REMARKS BY PRESIDENT MCALEESE AT A RECEPTION IN LOURDES HOTEL MÉDITERRANÉE, LOURDES SATURDAY, 24 MAY 2008

Good afternoon, and welcome to this gathering of old friends and comrades as well as new first-time pilgrims. This is a pilgrimage where enduring friendships and memories are made, a unique place where armies march to prayer not war. This evening we welcome a great Irish gathering with representatives from all of the groups on the pilgrimage: the cadets, the ONE, the IUNVA, Civil Defence, the Pipe Band, the Military Band, the RDF, the PDF, not forgetting those of us not in uniform. Our Chief of Staff, Lieutenant General Dermot Earley and his wife Mary are here and it’s just as well for Roscommon football needs all the prayers it can get. We are delighted to see Lieutenant General Pat Nash, and his wife Deirdre here too, for as Operational Commander of EUFOR Chad, Pat carries a huge burden of responsibility and his appointment is both testament to an exceptional officer and an exceptional Defence Forces.
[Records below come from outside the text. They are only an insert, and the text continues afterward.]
Lemma stages_earned e config s :
  stages e (start_run (initial_state config)) = (s, None) -> earned e config s.
Proof.
  rewrite stages_split. intros H.
  assert (exists s4, andThen (before_claim e) claim_stage (start_run (initial_state config)) = (s4, None) /\
    after_claim e s4 = (s, None)) as (s4 & Hbefore & Hafter).
  { revert H. rewrite !andThen_eq. destruct (before_claim e _) as [s3 [r|]]; [done|]. rewrite !andThen_eq.
    destruct (claim_stage s3) as [s4 [r|]]; [done|]. intros H. by exists s4. }
  destruct (goes_on_then _ _ _ _ (goes_on_then _ _ _ _ (sidecar_goes_on e) (goes_on_then _ _ _ _ (pins_goes_on e)
    (cuda_goes_on e))) claim_goes_on _ _ Hbefore)
    as (s3 & (s1 & (Hside & C1 & K1) & s2 & (Hpins & C2 & K2) & Hcuda & C3 & K3) & Hclaim & C4 & U4 & K4).
  destruct (goes_on_then _ _ _ _ (backend_goes_on e) (goes_on_then _ _ _ _ (profitability_goes_on e) certification_goes_on)
    _ _ Hafter) as (s5 & (Hwarm & U5 & P5) & s6 & (Hprofit & K6 & C6 & U6) & Hcap & K7 & C7 & U7).
  change (ps_config (start_run (initial_state config))) with config in *.
  change (carried (start_run (initial_state config))) with (carried (initial_state config)) in *.
  assert (ps_config s3 = config) as Hc3 by congruence. assert (ps_config s4 = config) as Hc4 by congruence.
  assert (ps_config s1 = config) as Hc1 by congruence. assert (ps_config s2 = config) as Hc2 by congruence.
  assert (exists w, ps_config s5 = record_worker config w) as [w Hc5].
  { destruct Hwarm as (a & w & l & _ & _ & _ & Hw & _). rewrite Hc4 in Hw. by exists w. }
  assert (ps_config s = ps_config s5) as Hcs by congruence.
  assert (cache_results s = cache_results s5) as Hks.
  { rewrite <- K6. exact (f_equal fst K7). }
  constructor.
  - exact Hside.
  - intros Hb Hp. rewrite Hc1 in Hpins. unfold is_llama in Hpins. rewrite Hb, Hp in Hpins. done.
  - intros Hm. rewrite U7, U6, U5, U4. apply Hcuda. by rewrite Hc2.
  - intros Hv. apply (claim_holds_carried (initial_state config) s3); [done|congruence|]. apply Hclaim. by rewrite Hc3.
  - exists s4. split; [done|]. split; [done|]. split.
    { assert (carried s4 = carried (initial_state config)) as Hk by congruence. exact (f_equal fst Hk). }
    destruct Hwarm as (a & w' & l & Ha & Hw & Hok & Hcw & Hkv & Hno). exists a, w', l.
    split_and!; [done..|congruence| |by rewrite Hks].
    intros Hon. destruct (Hkv Hon) as (p & H1 & H2 & H3 & H4 & H5). exists p. by rewrite Hks.
  - intros Hp. apply (offload_pays_carried s s5); [done|done|].
    rewrite (f_equal snd K7 : ps_profitability s = ps_profitability s6).
    apply Hprofit. by rewrite Hc5.
  - revert Hcap. by rewrite Hcs, Hc5.
Qed.

(** The probe reads its GPU evidence after the worker has exited: it never has
    what a promotion needs. *)
Lemma unreconciled_not_promotable b : owned_rejected b = true -> wd_promotable (classify_windows_evidence b) = false.
Proof.
  intros H. unfold classify_windows_evidence. rewrite H.
  repeat match goal with |- wd_promotable (if ?c then _ else _) = _ => destruct c; [done|] end. done.
Qed.

Lemma bundle_not_promotable e s : wd_promotable (classify_windows_evidence (windows_bundle e s)) = false.
Proof.
  apply unreconciled_not_promotable. unfold owned_rejected. cbv zeta.
  change (og_process_device_corroboration_available (wb_gpu (windows_bundle e s))) with false.
  cbn [negb]. by rewrite orb_true_r.
Qed.

(** C13. How a run of the probe ends.  It exits with success only with a
    manifest that says [ok], and then it has passed every gate, judged on its
    configuration and on what its environment answered: the model sidecar, the
    dependency pins, the CUDA context when a GPU mode is asked for, the claim
    when its validation fails closed, the warm-up of the backend it selects,
    the profitability unless its policy is off, and the cap on the sample the
    manifest records.  When it accounts its cache, the ledger took the profile
    and the sample, and the quality gate and the compression claim were judged
    and passed; when it does not, those two are not judged at all and the
    manifest keeps their initial results.  It fails closed with a manifest that
    gives the reason of the stage that ended it; it reports an I/O error only
    when a file did not open; and no manifest it writes promotes its Windows
    evidence. *)
Theorem probe_outcome e config :
  let run := run_probe e config in
  let stages_result := stages e (start_run (initial_state config)) in
  match oc_exit run with
  | ExitOk => exists s evidence, oc_manifest run = Some (s, evidence, "ok", "") /\ earned e config s /\
                wd_promotable evidence = false
  | ExitFailedClosed => exists s evidence reason, oc_manifest run = Some (s, evidence, "failed_closed", reason) /\
                stages_result.2 = Some reason /\ wd_promotable evidence = false
  | ExitIoError => oc_manifest run = None /\ (pe_telemetry_opens e && pe_manifest_opens e) = false
  | ExitUsage => False
  end.
Proof.
  cbv zeta. unfold run_probe. destruct (pe_telemetry_opens e); cbn [negb andb]; [|by split].
  destruct (stages e _) as [s [reason|]] eqn:E; unfold finish_probe; destruct (pe_manifest_opens e);
    cbn [negb oc_exit oc_manifest]; try (by split).
  - eexists _, _, _. split; [reflexivity|]. split; [done|]. apply bundle_not_promotable.
  - eexists _, _. split; [reflexivity|]. split; [|apply bundle_not_promotable].
    destruct (stages_earned e config s E). constructor; assumption.
Qed.


(** The claim of the probe names no model, so that a claim above [simulated]
    is refused whatever evidence there is. *)
Definition measured_labels : list string := ["measured-offload"; "validated-benchmark"; "deployable-profile"].

Lemma unnamed_model_refused c :
  ce_model_hash c = "" -> ce_claim_label c ∈ measured_labels -> de_accepted (validate_claim_evidence c) = false.
Proof.
  intros Hh Hl. unfold validate_claim_evidence. rewrite Hh.
  destruct (negb _); [done|]. destruct (str_empty (ce_validation_cell_id c));
    unfold measured_labels in Hl; rewrite !elem_of_cons, elem_of_nil in Hl; by destruct Hl as [->|[->|[->|[]]]].
Qed.

Lemma measured_claim_not_ok s :
  rc_claim_label (ps_config s) ∈ measured_labels ->
  phase4_ok (judge_usability (classify_claim (plan_stage s))) = false.
Proof.
  intros Hl. unfold phase4_ok. apply andb_false_intro1, andb_false_intro2.
  change (ps_claim (judge_usability (classify_claim (plan_stage s))))
    with (validate_claim_evidence (claim_evidence (plan_stage s))).
  by apply unnamed_model_refused.
Qed.

Theorem measured_claims_refused e config s :
  rc_claim_validation config = "fail-closed" -> rc_claim_label config ∈ measured_labels ->
  before_claim e (start_run (initial_state config)) = (s, None) ->
  claim_refused e config = true.
Proof.
  intros Hv Hl Hb. unfold claim_refused. rewrite Hb.
  pose proof (goes_on_then _ _ _ _ (sidecar_goes_on e) (goes_on_then _ _ _ _ (pins_goes_on e) (cuda_goes_on e))) as Hgo.
  destruct (Hgo _ _ Hb) as (s1 & (_ & C1 & _) & s2 & (_ & C2 & _) & _ & C3 & _).
  assert (Hc : ps_config s = config) by (by rewrite C3, C2, C1). unfold claim_stage.
  rewrite log_config, Hc, Hv. pose proof (measured_claim_not_ok (log "cap_semantics_resolved" [] s)) as Hno.
  rewrite log_config, Hc in Hno. specialize (Hno Hl). revert Hno.
  assert (Hj : rc_claim_validation (ps_config (judge_usability (classify_claim (plan_stage (log "cap_semantics_resolved" [] s))))) = "fail-closed")
    by (change (rc_claim_validation (ps_config s) = "fail-closed"); by rewrite Hc).
  revert Hj. generalize (judge_usability (classify_claim (plan_stage (log "cap_semantics_resolved" [] s)))).
  intros j Hj Hno. change ("fail-closed" =s "off") with false. unfold settle_claim. cbv zeta.
  by rewrite !log_phase4, Hno, Hj.
Qed.

(** ** Runs *)

Definition sample_env : ProbeEnv :=
  mkProbeEnv true 5 true true demo_windows demo_windows (mkDxgi false false None false None None 0) None
    (ModelSidecar.sample_answers []) None None.

(** The fake backend with its cache accounted. *)
Definition sample_config : RuntimeConfig :=
  {| default_config with rc_backend := FakeBackend; rc_kv_accounting := true; rc_warmup_tokens := 3;
     rc_kv_layer_count := 2; rc_kv_head_count := 2; rc_kv_head_dim := 8; rc_kv_block_tokens := 16; rc_kv_metadata_budget_bytes := 1048576 |}.

(** A measured claim that must hold. *)
Definition sample_claim : RuntimeConfig :=
  {| default_config with rc_claim_validation := "fail-closed"; rc_claim_label := "measured-offload";
     rc_validation_cell_id := "cell"; rc_measured_evidence := true; rc_quantization_format := "q4";
     rc_quant_artifact_sha256 := "abc" |}.

Definition at_times (events : list TelemetryEvent) : list (Z * TelemetryEvent) := map (fun event => (7, event)) events.

Lemma at_times_events events : map snd (at_times events) = events.
Proof. unfold at_times. rewrite map_map. apply map_id. Qed.

Lemma probe_lifecycle_witness :
  validate_phase0_lifecycle (rc_telemetry_path sample_config)
    (Some (written true (at_times (oc_events (run_probe sample_env sample_config))))) = inr tt /\
  validate_phase0_lifecycle (rc_telemetry_path sample_claim)
    (Some (written true (at_times (oc_events (run_probe sample_env sample_claim))))) = inl "missing_host_prepare".
Proof.
  split.
  - transitivity (if claim_refused sample_env sample_config then inl "missing_host_prepare" else inr tt);
      [|vm_compute; reflexivity].
    apply (probe_lifecycle sample_env sample_config); [reflexivity|apply at_times_events].
  - transitivity (if claim_refused sample_env sample_claim then inl "missing_host_prepare" else inr tt);
      [|vm_compute; reflexivity].
    apply (probe_lifecycle sample_env sample_claim); [reflexivity|apply at_times_events].
Defined.

(** The run of the fake backend succeeds, the measured claim fails closed. *)
Example fake_run_succeeds : oc_exit (run_probe sample_env sample_config) = ExitOk.
Proof. vm_compute. reflexivity. Qed.

Example measured_claim_fails_closed : oc_exit (run_probe sample_env sample_claim) = ExitFailedClosed.
Proof. vm_compute. reflexivity. Qed.

(** The successful run has accounted its cache, with a gate that was judged. *)
Lemma probe_outcome_witness :
  exists s evidence, oc_manifest (run_probe sample_env sample_config) = Some (s, evidence, "ok", "") /\
    earned sample_env sample_config s.
Proof.
  pose proof (probe_outcome sample_env sample_config) as H. cbv zeta in H. rewrite fake_run_succeeds in H.
  destruct H as (s & evidence & Hm & Hs & _). exists s, evidence. split; [exact Hm|exact Hs].
Defined.

(** A compressed cache without a quality gate is refused when the cache is
    accounted, and not looked at when it is not. *)
Definition compressed_config (accounting : bool) : RuntimeConfig :=
  {| sample_config with rc_kv_accounting := accounting; rc_kv_compression := "reference"; rc_quality_gate := "none" |}.

Example ungated_compression_refused :
  (stages sample_env (start_run (initial_state (compressed_config true)))).2 =
    Some "quality_gate_required_for_compression".
Proof. vm_compute. reflexivity. Qed.

Example ungated_compression_unnoticed :
  oc_exit (run_probe sample_env (compressed_config false)) = ExitOk.
Proof. vm_compute. reflexivity. Qed.

(** 65536 layers of 65536 heads: the product is taken in 32 bits, and the
    compressed cache is counted as nothing. *)
Example compressed_size_wraps :
  compressed_per_token {| default_config with rc_kv_key_bits := 4; rc_kv_value_bits := 4 |}
    (KvCache.mkProfile 65536 65536 128 16 16 16 0 0) = 0.
Proof. vm_compute. reflexivity. Qed.

End Probe.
On this Pilgrimage we celebrate and commemorate a trio of important anniversaries. One hundred and fifty years ago the young Bernadette Soubirous came face to face with an apparition that was to change this corner of France forever and to make of it a renowned place of prayer and healing. Fifty years ago, in the aftermath of a bloody and bitter war that took the lives of tens of millions of young men in uniform, the French military authorities invited their former German adversaries to Lourdes to pray together for peace. By any stretch of the imagination their prayers have been answered in the success of the European Union where old enemies are now partners and colleagues. Among us are some of those who were present on that very first military pilgrimage in 1958 and I hope that for them these changed times bring great hope and vindication. Fifty years ago, our own militarily neutral country began its service with the United Nations, a service in which it has distinguished itself and earned for us a reputation as peacekeepers that is second to none. Over the fifty years of this pilgrimage our own island had its very troubled times, its violence and litany of loss and death.
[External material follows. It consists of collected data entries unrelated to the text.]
(** The host before the run. *)
Definition host_pre_part (i : ManifestInputs) : list (string * FlatJsonValue) := [
  ("host_pre_telemetry_available", boolean (hts_available (mi_host_pre i)));
  ("host_pre_telemetry_unavailable_reason", text (hts_unavailable_reason (mi_host_pre i)));
  ("host_pre_system_commit_source", text (hts_system_commit_source (mi_host_pre i)));
  ("host_pre_captured_monotonic_milliseconds", number (hts_captured_monotonic_milliseconds (mi_host_pre i)));
  ("host_pre_process_id", number (hts_process_id (mi_host_pre i)));
  ("host_pre_process_image_path", text (hts_process_image_path (mi_host_pre i)));
  ("host_pre_process_working_set_current_bytes", number (hts_process_working_set_current_bytes (mi_host_pre i)));
  ("host_pre_process_working_set_peak_bytes", number (hts_process_working_set_peak_bytes (mi_host_pre i)));
  ("host_pre_process_private_commit_current_bytes", number (hts_process_private_commit_current_bytes (mi_host_pre i)));
  ("host_pre_process_private_commit_peak_bytes", number (hts_process_private_commit_peak_bytes (mi_host_pre i)));
  ("host_pre_system_memory_total_bytes", number (hts_system_memory_total_bytes (mi_host_pre i)));
  ("host_pre_system_memory_available_bytes", number (hts_system_memory_available_bytes (mi_host_pre i)));
  ("host_pre_system_commit_total_bytes", number (hts_system_commit_total_bytes (mi_host_pre i)));
  ("host_pre_system_commit_limit_bytes", number (hts_system_commit_limit_bytes (mi_host_pre i)));
  ("host_pre_system_commit_available_bytes", number (hts_system_commit_available_bytes (mi_host_pre i)));
  ("host_pre_pagefile_configuration_available", boolean (hts_pagefile_configuration_available (mi_host_pre i)));
  ("host_pre_pagefile_configuration_unavailable_reason", text (hts_pagefile_configuration_unavailable_reason (mi_host_pre i)));
  ("host_pre_pagefile_count", number (hts_pagefile_count (mi_host_pre i)));
  ("host_pre_pagefile_total_bytes", number (hts_pagefile_total_bytes (mi_host_pre i)));
  ("host_pre_pagefile_current_usage_bytes", number (hts_pagefile_current_usage_bytes (mi_host_pre i)));
  ("host_pre_pagefile_peak_usage_bytes", number (hts_pagefile_peak_usage_bytes (mi_host_pre i)));
  ("host_pre_process_io_read_bytes", number (hts_process_io_read_bytes (mi_host_pre i)));
  ("host_pre_process_io_write_bytes", number (hts_process_io_write_bytes (mi_host_pre i)))].

(** The host after the run: the start of it. *)
Definition host_post_start (i : ManifestInputs) : list (string * FlatJsonValue) := [
  ("host_post_telemetry_available", boolean (hts_available (mi_host i)));
  ("host_post_telemetry_unavailable_reason", text (hts_unavailable_reason (mi_host i)));
  ("host_post_system_commit_source", text (hts_system_commit_source (mi_host i)));
  ("host_post_captured_monotonic_milliseconds", number (hts_captured_monotonic_milliseconds (mi_host i)))].

(** The video memory of the adapter. *)
Definition wddm_part (i : ManifestInputs) : list (string * FlatJsonValue) := [
  ("wddm_available", boolean (wm_available (mi_wddm i)));
  ("wddm_unavailable_reason", text (wm_unavailable_reason (mi_wddm i)));
  ("wddm_captured_monotonic_milliseconds", number (wm_captured_monotonic_milliseconds (mi_wddm i)));
  ("wddm_adapter_index", number (wm_adapter_index (mi_wddm i)));
  ("wddm_adapter_luid_high", signed (wm_adapter_luid_high (mi_wddm i)));
  ("wddm_adapter_luid_low", number (wm_adapter_luid_low (mi_wddm i)));
  ("wddm_adapter_description", text (wm_adapter_description (mi_wddm i)));
  ("wddm_local_budget_bytes", number (wm_local_budget_bytes (mi_wddm i)));
  ("wddm_local_current_usage_bytes", number (wm_local_current_usage_bytes (mi_wddm i)));
  ("wddm_local_available_for_reservation_bytes", number (wm_local_available_for_reservation_bytes (mi_wddm i)));
  ("wddm_nonlocal_budget_bytes", number (wm_nonlocal_budget_bytes (mi_wddm i)));
  ("wddm_nonlocal_current_usage_bytes", number (wm_nonlocal_current_usage_bytes (mi_wddm i)));
  ("wddm_nonlocal_available_for_reservation_bytes", number (wm_nonlocal_available_for_reservation_bytes (mi_wddm i)))].

(** The owned memory of the GPU. *)
Definition owned_part (i : ManifestInputs) : list (string * FlatJsonValue) := [
  ("owned_gpu_available", boolean (og_available (mi_owned_gpu i)));
  ("owned_gpu_captured_monotonic_milliseconds", number (og_captured_monotonic_milliseconds (mi_owned_gpu i)));
  ("owned_gpu_source_reconciled", boolean (og_reconciled (mi_owned_gpu i)));
  ("owned_gpu_process_device_corroboration_available", boolean (og_process_device_corroboration_available (mi_owned_gpu i)));
  ("owned_gpu_process_device_source", text (og_process_device_source (mi_owned_gpu i)));
  ("owned_gpu_process_id", number (og_process_id (mi_owned_gpu i)));
  ("owned_gpu_process_device_captured_monotonic_milliseconds", number (og_process_device_captured_monotonic_milliseconds (mi_owned_gpu i)));
  ("owned_gpu_process_device_current_bytes", number (og_process_device_current_bytes (mi_owned_gpu i)));
  ("owned_gpu_adapter_identity_available", boolean (og_adapter_identity_available (mi_owned_gpu i)));
  ("owned_gpu_adapter_luid_high", signed (og_adapter_luid_high (mi_owned_gpu i)));
  ("owned_gpu_adapter_luid_low", number (og_adapter_luid_low (mi_owned_gpu i)));
  ("owned_gpu_hard_cap_bytes", number (og_hard_cap_bytes (mi_owned_gpu i)));
  ("owned_gpu_current_bytes", number (og_owned_current_bytes (mi_owned_gpu i)));
  ("owned_gpu_peak_bytes", number (og_owned_peak_bytes (mi_owned_gpu i)));
  ("owned_gpu_rejected_attempted_peak_bytes", number (og_rejected_attempted_peak_bytes (mi_owned_gpu i)));
  ("owned_gpu_backend_buffer_current_bytes", number (og_backend_buffer_current_bytes (mi_owned_gpu i)));
  ("owned_gpu_backend_buffer_at_peak_bytes", number (og_backend_buffer_at_owned_peak_bytes (mi_owned_gpu i)));
  ("owned_gpu_backend_pool_current_bytes", number (og_backend_pool_current_bytes (mi_owned_gpu i)));
  ("owned_gpu_backend_pool_at_peak_bytes", number (og_backend_pool_at_owned_peak_bytes (mi_owned_gpu i)));
  ("owned_gpu_kernel_workspace_current_bytes", number (og_kernel_workspace_current_bytes (mi_owned_gpu i)));
  ("owned_gpu_kernel_workspace_at_peak_bytes", number (og_kernel_workspace_at_owned_peak_bytes (mi_owned_gpu i)));
  ("owned_gpu_activation_current_bytes", number (og_activation_current_bytes (mi_owned_gpu i)));
  ("owned_gpu_activation_at_peak_bytes", number (og_activation_at_owned_peak_bytes (mi_owned_gpu i)));
  ("owned_gpu_kv_current_bytes", number (og_kv_current_bytes (mi_owned_gpu i)));
  ("owned_gpu_kv_at_peak_bytes", number (og_kv_at_owned_peak_bytes (mi_owned_gpu i)));
  ("owned_gpu_graph_current_bytes", number (og_graph_current_bytes (mi_owned_gpu i)));
  ("owned_gpu_graph_at_peak_bytes", number (og_graph_at_owned_peak_bytes (mi_owned_gpu i)));
  ("owned_gpu_profiler_workspace_current_bytes", number (og_profiler_workspace_current_bytes (mi_owned_gpu i)));
  ("owned_gpu_profiler_workspace_at_peak_bytes", number (og_profiler_workspace_at_owned_peak_bytes (mi_owned_gpu i)));
  ("owned_gpu_cuda_context_runtime_current_bytes", number (og_cuda_context_runtime_current_bytes (mi_owned_gpu i)));
  ("owned_gpu_cuda_context_runtime_at_peak_bytes", number (og_cuda_context_runtime_at_owned_peak_bytes (mi_owned_gpu i)));
  ("owned_gpu_cuda_mem_info_free_bytes", number (og_cuda_mem_info_free_bytes (mi_owned_gpu i)));
  ("owned_gpu_cuda_mem_info_total_bytes", number (og_cuda_mem_info_total_bytes (mi_owned_gpu i)));
  ("owned_gpu_unknown_unreconciled_bytes", number (og_unknown_unreconciled_bytes (mi_owned_gpu i)))].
When I first came on this pilgrimage ten years ago we had just signed the Good Friday Agreement with its hope that peace might grow. Today we come from an island that has at last found peace and is making its way towards a future of partnership and good neighbourliness. There were politics in the making of the peace and there were prayers too. We are grateful for all who have prayed for peace and particularly grateful for the prayers of those who defend peace on our behalf around the world.
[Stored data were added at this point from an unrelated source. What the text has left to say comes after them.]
(* ===== verification/KernelText.v ===== *)
(** * The text of a kernel manifest

    [serialize] of [benchmark/kernel_benchmark_manifest.cpp].  A manifest that
    was read is printed from its fields, which [KernelManifest] covers; one that
    was built by the program has none and is printed from its members. *)

From Stdlib Require Import Ascii String SpecFloat.
From S2P Require Import Prelude FlatJson Doubles KernelManifest Telemetry ManifestWriter.
Import FlatJson KernelManifest Telemetry ManifestWriter.

Open Scope string_scope.
Open Scope list_scope.
Open Scope Z_scope.

Module KernelText.

Definition struct_fields (m : KernelBenchmarkManifest) : list (string * FlatJsonValue) :=
  let cell := km_cell m in [
  ("manifest_version", text (km_manifest_version m));
  ("validation_cell_id", text (km_validation_cell_id m));
  ("model_hash", text (bc_model_hash cell));
  ("quantization_format", text (bc_quantization_format cell));
  ("quant_artifact_sha256", text (bc_quant_artifact_sha256 cell));
  ("context_tokens", number (bc_context_tokens cell));
  ("batch_size", number (bc_batch_size cell));
  ("prompt_fixture_hash", text (bc_prompt_fixture_hash cell));
  ("backend", text (bc_backend cell));
  ("os", text (bc_os cell));
  ("gpu_name", text (bc_gpu_name cell));
  ("driver_mode", text (bc_driver_mode cell));
  ("cuda_driver_version", number (bc_cuda_driver_version cell));
  ("cuda_runtime_version", number (bc_cuda_runtime_version cell));
  ("vram_tier_gib", number (bc_vram_tier_gib cell));
  ("hard_cap_bytes", number (bc_hard_cap_bytes cell));
  ("op_type", text (bc_op_type cell));
  ("sequence_phase", text (bc_sequence_phase cell));
  ("kernel_backend", text (bc_kernel_backend cell));
  ("kernel_name", text (bc_kernel_name cell));
  ("kernel_version", text (bc_kernel_version cell));
  ("baseline_backend", text (km_baseline_backend m));
  ("baseline_manifest_hash", text (km_baseline_manifest_hash m));
  ("correctness_fixture_hash", text (km_correctness_fixture_hash m));
  ("quality_fixture_hash", text (km_quality_fixture_hash m));
  ("full_dequant_materialized", boolean (km_full_dequant_materialized m));
  ("workspace_peak_bytes", number (km_workspace_peak_bytes m));
  ("device_resident_bytes", number (km_device_resident_bytes m));
  ("host_commit_peak_bytes", number (km_host_commit_peak_bytes m));
  ("unknown_owned_bytes", number (km_unknown_owned_bytes m));
  ("ttft_ms", real (km_ttft_ms m));
  ("prefill_ms", real (km_prefill_ms m));
  ("decode_tokens_per_second", real (km_decode_tokens_per_second m));
  ("request_tail_ms", real (km_request_tail_ms m));
  ("speedup_ratio", real (km_speedup_ratio m));
  ("compression_status", text (km_compression_status m));
  ("quality_gate_id", text (km_quality_gate_id m));
  ("cap_certification_status", text (km_cap_certification_status m));
  ("run_outcome", text (km_run_outcome m));
  ("supervisor_status", text (km_supervisor_status m));
  ("admission_status", text (km_admission_status m));
  ("requested_execution_path", text (km_requested_execution_path m));
  ("actual_execution_path", text (km_actual_execution_path m));
  ("failure_reason", text (km_failure_reason m));
  ("raw_trial_count", number (km_raw_trial_count m));
  ("raw_trial_sha256", text (km_raw_trial_sha256 m));
  ("failure_record_sha256", text (km_failure_record_sha256 m));
  ("claim_status", text (km_claim_status m))].

Definition serialize (m : KernelBenchmarkManifest) : list ascii :=
  if bool_decide (km_fields m = ∅) then print_object print_spaced (struct_fields m) else serialize_fields (km_fields m).

(** A manifest that was read is printed from its fields. *)
Lemma serialize_read file m :
  read_kernel_benchmark_manifest file = inr m -> serialize m = canonical_kernel_benchmark_manifest_json m.
Proof.
  intros (Hacc & _)%read_manifest_inv. unfold serialize. rewrite bool_decide_eq_false_2; [done|]. intros He.
  destruct (acc_required m Hacc "model_hash") as [v Hv]; [by apply one_of_spec|]. by rewrite He in Hv.
Qed.

Definition drop_fields (m : KernelBenchmarkManifest) : KernelBenchmarkManifest := {| m with km_fields := ∅ |}.

(** The texts are ones the reader takes and the numbers are in their ranges. *)
Definition readable_manifest (m : KernelBenchmarkManifest) : bool :=
  forallb (fun field => well_formed_value field.2) (struct_fields m).

Lemma struct_keys m : (struct_fields m).*1 = (struct_fields empty_manifest).*1.
Proof. reflexivity. Qed.

(** Printed from its members, a manifest reads back as exactly these members. *)
Theorem struct_fields_read_back m :
  km_fields m = ∅ -> readable_manifest m = true ->
  parse_flat_json_object (serialize m) = mkResult true (list_to_map (struct_fields m)) "".
Proof.
  intros He H. unfold serialize. rewrite bool_decide_eq_true_2 by done. apply parse_printed_object.
  - rewrite struct_keys. apply (bool_decide_unpack _). vm_compute. exact I.
  - apply Forall_forall. intros field Hin. split.
    + assert (Hk : field.1 ∈ (struct_fields m).*1) by (by apply list_elem_of_fmap_2). rewrite struct_keys in Hk.
      revert Hk. generalize (field.1). apply Forall_forall, (bool_decide_unpack _). vm_compute. exact I.
    + unfold readable_manifest in H. rewrite forallb_forall in H. specialize (H field).
      rewrite <- list_elem_of_In in H. by apply spaced_shown, H.
Qed.

(** Every required field is among them. *)
Lemma struct_fields_required m :
  Forall (fun key => key ∈ (struct_fields m).*1) kernel_manifest_required_keys.
Proof. rewrite struct_keys. apply (bool_decide_unpack _). vm_compute. exact I. Qed.

(** Reading what was printed. *)
Definition reread (m : KernelBenchmarkManifest) : KernelBenchmarkManifestResult :=
  read_manifest_fields (fr_fields (parse_flat_json_object (serialize m))).

Example struct_manifest_accepted :
  readable_manifest sample_manifest = true /\ is_accepted (reread (drop_fields sample_manifest)) = true.
Proof. vm_compute. split; reflexivity. Qed.

(** Six digits are printed: a ratio below 1.2 reads back as 1.2. *)
Example ratio_is_rounded :
  let below := default Doubles.zero (Doubles.parse_text (list_ascii_of_string "1.1999999")) in
  let bound := default Doubles.zero (Doubles.parse_text (list_ascii_of_string "1.2")) in
  let sample := drop_fields sample_manifest in
  Doubles.lt below bound = true /\
  km_speedup_ratio (manifest_of empty_manifest (reread {| sample with km_speedup_ratio := below |})) = bound.
Proof. vm_compute. split; reflexivity. Qed.

End KernelText.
It is wonderful to see over 1400 join this pilgrimage from Ireland. The logistical challenge would have needed an army to sort it out— but luckily we had one, so a big thank you to all the organisers and to all those whose music, liturgy, entertainment, friendship, craic, conversation and general good humour makes this week so special. You are legendary.

This evening our minds must inevitably turn again to Chad and to our colleagues who are deploying there. Our prayers go with them, for them and for those who need their help to bring hope and humanity into their tormented lives. Our prayers go to our troops wherever they are and to their families at home who miss them so much. We think of those who have died serving as Irish soldiers, their loss and absence robbing family and friends forever of peace of heart, yet their generous sacrifice bringing the gift of peace to the world’s oppressed peoples. We think of those who serve at home and abroad in Ireland’s name and thank them for choosing this life, this unique vocation. God bless all you do and may the next fifty years see that great gift of peace spread like a benign virus stopping at last the cruel waste of human life, revealing at last the power of love let loose in the world.